Cisco has issued a critical warning about ongoing attacks targeting a severe remote code execution vulnerability affecting its Secure Firewall, Adaptive Security Appliance, and Threat Defense Software.
The company updated its security advisory on November 5, 2025, revealing that threat actors have discovered a new attack variant capable of fully compromising devices on unpatched systems.
| Attribute | Details |
|---|---|
| CVE ID | CVE-2025-20333 |
| Vulnerability Type | Buffer Overflow (CWE-120) |
| Affected Products | Cisco Secure Firewall ASA Software, Cisco Secure Firewall FTD Software |
| Cisco Bug ID | CSCwq79831 |
| CVSS v3.1 Score | 9.9 (Critical) |
The vulnerability, tracked as CVE-2025-20333, affects the VPN web server component in both Cisco Secure ASA and Secure FTD firewall platforms.
An authenticated remote attacker can exploit improper input validation in HTTP requests to execute arbitrary code with root privileges on affected devices.
This represents a significant risk for organizations relying on these firewalls for network perimeter defense, as successful exploitation could allow attackers to bypass all security controls.
Exploitation Details and Impact
Cisco became aware of a new attack variant in early November that specifically targets devices running vulnerable versions of ASA and FTD software.
This variant causes unpatched devices to reload, creating denial-of-service conditions that disrupt network operations unexpectedly.
The vulnerability requires valid VPN user credentials to exploit, meaning attackers must first obtain legitimate authentication details through phishing, credential theft, or insider threats.
Organizations running Cisco Secure Firewall ASA Software or Secure FTD Software with VPN features enabled face immediate risk.
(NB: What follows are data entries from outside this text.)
(** * Realtime device presence and command dispatch

    A shallow embedding of the WebSocket subsystem of the signage backend:
    the fuller handler (the module that declares [deviceConnections] and
    [adminConnections], exports [setupWebSocket], [broadcastToDevice] and
    [broadcastToAdmins] and installs the offline-cleanup interval) and the
    simplified variant inlined in [backend/server.js].

    JavaScript runs the handlers on one thread; an [async] function runs
    until its next [await] and is resumed when the awaited backing-store
    request completes.  The embedding therefore splits every handler at
    its [await]s: the code up to the first [await] is a function on the
    in-memory state, and every later segment is a constructor of [Cont]
    interpreted by [resume].  Events of the outside world (a frame
    arriving, a channel closing, the cleanup interval firing, the backing
    store answering) are interleaved freely by [exec]. *)

From Stdlib Require Import List String ZArith Bool Arith Lia.
Import ListNotations.
Local Open Scope string_scope.

(** ** JavaScript [Map]

    ECMAScript keeps the entries of a [Map] in a list in insertion order;
    [delete] empties the slot of the entry and leaves it in the list, [set]
    overwrites the value of an existing key in place and appends a new key
    at the end.  An iterator is an index into that list and skips emptied
    slots, which is what makes iterating a map that changes during the
    iteration well defined. *)

Module JSMap.
Section Defs.
Context {V : Type}.

Definition t : Type := list (option (string * V)).

Definition empty : t := [].

Fixpoint get (m : t) (k : string) : option V :=
  match m with
  | [] => None
  | None :: m' => get m' k
  | Some (k', v) :: m' => if String.eqb k' k then Some v else get m' k
  end.

Definition has (m : t) (k : string) : bool :=
  match get m k with Some _ => true | None => false end.

Fixpoint set (m : t) (k : string) (v : V) : t :=
  match m with
  | [] => [Some (k, v)]
  | None :: m' => None :: set m' k v
  | Some (k', v') :: m' =>
      if String.eqb k' k then Some (k, v) :: m'
      else Some (k', v') :: set m' k v
  end.

Fixpoint delete (m : t) (k : string) : t :=
  match m with
  | [] => []
  | None :: m' => None :: delete m' k
  | Some (k', v') :: m' =>
      if String.eqb k' k then None :: m'
      else Some (k', v') :: delete m' k
  end.

(** The live entries, in iteration order. *)
Fixpoint entries (m : t) : list (string * V) :=
  match m with
  | [] => []
  | None :: m' => entries m'
  | Some e :: m' => e :: entries m'
  end.

Definition keys (m : t) : list string := map fst (entries m).
Definition values (m : t) : list V := map snd (entries m).

(** [for (const [key, v] of m) { if (p v) { ...; break; } }]: the first
    live entry whose value satisfies [p]. *)
Fixpoint find (p : V -> bool) (m : t) : option (string * V) :=
  match m with
  | [] => None
  | None :: m' => find p m'
  | Some (k, v) :: m' => if p v then Some (k, v) else find p m'
  end.

(** Number of live entries stored under key [k]. *)
Definition count (m : t) (k : string) : nat :=
  List.length (filter (String.eqb k) (keys m)).

(** Keys are unique: the invariant every [Map] satisfies. *)
Definition wf (m : t) : Prop := NoDup (keys m).
End Defs.
Arguments t : clear implicits.
End JSMap.

(** ** Channels (the [ws] objects) *)

(** A channel handle; two handles are the same object ([===]) iff the
    numbers agree. *)
Definition WS := nat.

Inductive ReadyState := CONNECTING | OPEN | CLOSING | CLOSED.

Definition isOPEN (s : ReadyState) : bool :=
  match s with OPEN => true | _ => false end.

Record Stats := { cpu : Z; memory : Z; storage : Z; temperature : Z }.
Vulnerable configurations include AnyConnect IKEv2 Remote Access with client services, Mobile User Security implementations, and SSL VPN deployments.
The attack’s ability to achieve complete device compromise makes this particularly concerning, as attackers could modify firewall rules, redirect traffic, or establish persistent backdoors.
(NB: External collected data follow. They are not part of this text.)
Lemma parts_app rt pre suf :
  PosixPath.parts (PosixPath.mk rt (pre ++ suf))
  = (PosixPath.parts (PosixPath.mk rt pre) ++ suf)%list.
Proof.
  unfold PosixPath.parts, PosixPath.is_absolute.
  cbn [PosixPath.root PosixPath.names].
  destruct (negb _); reflexivity.
Qed.

Lemma wf_path_prefix rt pre suf :
  PosixPath.wf_path (PosixPath.mk rt (pre ++ suf)) ->
  PosixPath.wf_path (PosixPath.mk rt pre).
Proof. intros [Hr Hn]. split; [exact Hr |]. cbn in *. now apply Forall_app in Hn. Qed.

(** What a successful [get_at_path] went through. *)
Lemma get_at_path_inv fuel t q ensure_exists h v h' :
  get_at_path fuel t q ensure_exists h = (Ok v, h') ->
  exists node zs,
    (if PosixPath.is_absolute q then VTree <$> root fuel t
     else mret (VTree t)) h = (Ok node, h)
    /\ walk_parts q false None 0 (PosixPath.parts q) node h = (Ok zs, h)
    /\ List.last zs node = v
    /\ h' = h.
Proof.
  intros Hget. unfold get_at_path in Hget.
  apply bind_inv_ok in Hget as (ys & h1 & Hw & Hl).
  unfold _walk_path in Hw.
  apply bind_inv_ok in Hw as (node & h0 & Hn & Hw).
  apply bind_inv_ok in Hw as (zs & h2 & Hw & Hret).
  injection Hret as <- <-.
  assert (h0 = h) as ->.
  { destruct (PosixPath.is_absolute q).
    - unfold fmap, M_fmap in Hn.
      pose proof (root_heap fuel t h) as Hh.
      destruct (root fuel t h) as [[r | e |] hr]; cbn in Hh; subst;
        now inversion Hn.
    - now inversion Hn. }
  pose proof (walk_parts_ok q q _ 0 0 _ _ _ _ eq_refl Hw) as [-> _].
  rewrite last_cons_default in Hl. injection Hl as <- <-.
  now exists node, zs.
Qed.

Lemma wf_path_key_not_root rt pre k rest :
  PosixPath.wf_path (PosixPath.mk rt (pre ++ k :: rest)) -> k <> rt.
Proof.
  intros [Hr Hn]. cbn in Hr, Hn.
  apply Forall_app in Hn as [_ Hn]. inversion Hn; subst.
  now apply clean_not_root.
Qed.

(** One more segment after a path that resolves: the last step decides. *)
Lemma get_at_path_snoc fuel t rt pre k ensure_exists h v h' a :
  k <> rt ->
  get_at_path fuel t (PosixPath.mk rt pre) false h = (Ok v, h') ->
  walk_step (PosixPath.mk rt (pre ++ [k])) false None
    (length (PosixPath.parts (PosixPath.mk rt pre))) k v h = (Ok a, h) ->
  get_at_path fuel t (PosixPath.mk rt (pre ++ [k])) ensure_exists h = (Ok a, h).
Proof.
  intros Hk Hpre Hstep.
  set (q := PosixPath.mk rt pre) in *.
  set (p := PosixPath.mk rt (pre ++ [k])) in *.
  destruct (get_at_path_inv _ _ _ _ _ _ _ Hpre) as (node & zs & Hn & Hw & El & ->).
  pose proof (walk_parts_ok q p _ 0 0 _ _ _ _ eq_refl Hw) as [_ Hwp].
  assert (Hwalk : _walk_path fuel t p false None h
                  = (Ok ((node :: zs) ++ [a])%list, h)).
  { unfold _walk_path.
    change (PosixPath.is_absolute p) with (PosixPath.is_absolute q).
    mok by exact Hn.
    erewrite bind_ok; [reflexivity |].
    unfold p at 2. rewrite parts_app. change (PosixPath.mk rt pre) with q.
    rewrite (walk_parts_app p _ [k] _ _ _ _ Hwp), El.
    erewrite bind_ok; [reflexivity |].
    cbn [walk_parts]. change (PosixPath.root p) with rt.
    rewrite decide_False by exact Hk. rewrite Nat.add_0_l.
    mok by exact Hstep. reflexivity. }
  unfold get_at_path. mok by exact Hwalk. now rewrite last_snoc.
Qed.

(** Walking on after [None]: the next segment raises. *)
Lemma get_at_path_after_None fuel t rt pre k rest ensure_exists h h' :
  PosixPath.wf_path (PosixPath.mk rt (pre ++ k :: rest)) ->
  get_at_path fuel t (PosixPath.mk rt pre) false h = (Ok VNone, h') ->
  get_at_path fuel t (PosixPath.mk rt (pre ++ k :: rest)) ensure_exists h
  = (Raise (KeyError ("Child node at path "
                        ++ PosixPath.to_string (PosixPath.mk rt pre)
                        ++ " has no child with key " ++ k)), h).
Proof.
  intros Hwf Hpre.
  set (q := PosixPath.mk rt pre) in *.
  set (p := PosixPath.mk rt (pre ++ k :: rest)) in *.
  assert (Hq : PosixPath.wf_path q) by (eapply wf_path_prefix; exact Hwf).
  assert (Hk : k <> rt) by (eapply wf_path_key_not_root; exact Hwf).
  destruct (get_at_path_inv _ _ _ _ _ _ _ Hpre) as (node & zs & Hn & Hw & El & ->).
  pose proof (walk_parts_ok q p _ 0 0 _ _ _ _ eq_refl Hw) as [_ Hwp].
  unfold get_at_path, _walk_path.
  change (PosixPath.is_absolute p) with (PosixPath.is_absolute q).
  apply bind_raise. erewrite bind_ok by exact Hn. apply bind_raise.
  unfold p at 2. rewrite parts_app. change (PosixPath.mk rt pre) with q.
  rewrite (walk_parts_app p _ (k :: rest) _ _ _ _ Hwp), El.
  apply bind_raise. cbn [walk_parts]. change (PosixPath.root p) with rt.
  rewrite decide_False by exact Hk. apply bind_raise. cbn [walk_step].
  unfold missing_child_msg. unfold p. rewrite parts_app.
  change (PosixPath.mk rt pre) with q.
  rewrite Nat.add_0_l, take_app_length, joinpath_parts by exact Hq.
  reflexivity.
Qed.

(** C6 (as amended): let the walk along the segments [pre] reach the tree
    node [n], and let the next segment [k] be a key that [n] does not
    have.  If [k] is the final segment, [get_at_path] raises nothing and
    returns [None].  If a segment [k'] follows, [get_at_path] raises
    [KeyError]; the message gives the prefix that ends in the missing key
    [k] as the path, and [k'] as the key.  The store is left as it was. *)
Theorem get_at_path_missing_key fuel t rt pre n k rest ensure_exists h h' :
  PosixPath.wf_path (PosixPath.mk rt (pre ++ k :: rest)) ->
  k <> PosixPath.pardir ->
  get_at_path fuel t (PosixPath.mk rt pre) false h = (Ok (VTree n), h') ->
  items (h !!! n) !! k = None ->
  get_at_path fuel t (PosixPath.mk rt (pre ++ k :: rest)) ensure_exists h
  = match rest with
    | [] => (Ok VNone, h)
    | k' :: _ =>
        (Raise (KeyError ("Child node at path "
                            ++ PosixPath.to_string (PosixPath.mk rt (pre ++ [k]))
                            ++ " has no child with key " ++ k')), h)
    end.
Proof.
  intros Hwf Hpar Hpre Hk.
  assert (Hne : k <> rt) by (eapply wf_path_key_not_root; exact Hwf).
  assert (Hlast : forall ens,
             get_at_path fuel t (PosixPath.mk rt (pre ++ [k])) ens h
             = (Ok VNone, h)).
  { intros ens. eapply get_at_path_snoc; [exact Hne | exact Hpre |].
    cbn [walk_step]. rewrite decide_False by exact Hpar.
    now rewrite get_eq, Hk. }
  destruct rest as [| k' rest]; [apply Hlast |].
  replace (pre ++ k :: k' :: rest)%list with ((pre ++ [k]) ++ k' :: rest)%list
    by now rewrite <- app_assoc.
  eapply get_at_path_after_None; [| apply Hlast].
  now rewrite <- app_assoc.
Qed.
Cisco has released fixed software versions and strongly recommends all customers upgrade immediately. No workarounds are available to mitigate this vulnerability, leaving patching as the only viable remediation.
Organizations uncertain about their exposure can use Cisco’s Software Checker tool to verify whether their specific software releases are affected and identify the earliest available fixed versions.
After applying patches, Cisco recommends reviewing VPN threat-detection configurations to enable protections against remote-access VPN login authentication attacks, client-initiated attacks, and invalid VPN service connection attempts.
This additional hardening will provide defense-in-depth against similar attack vectors.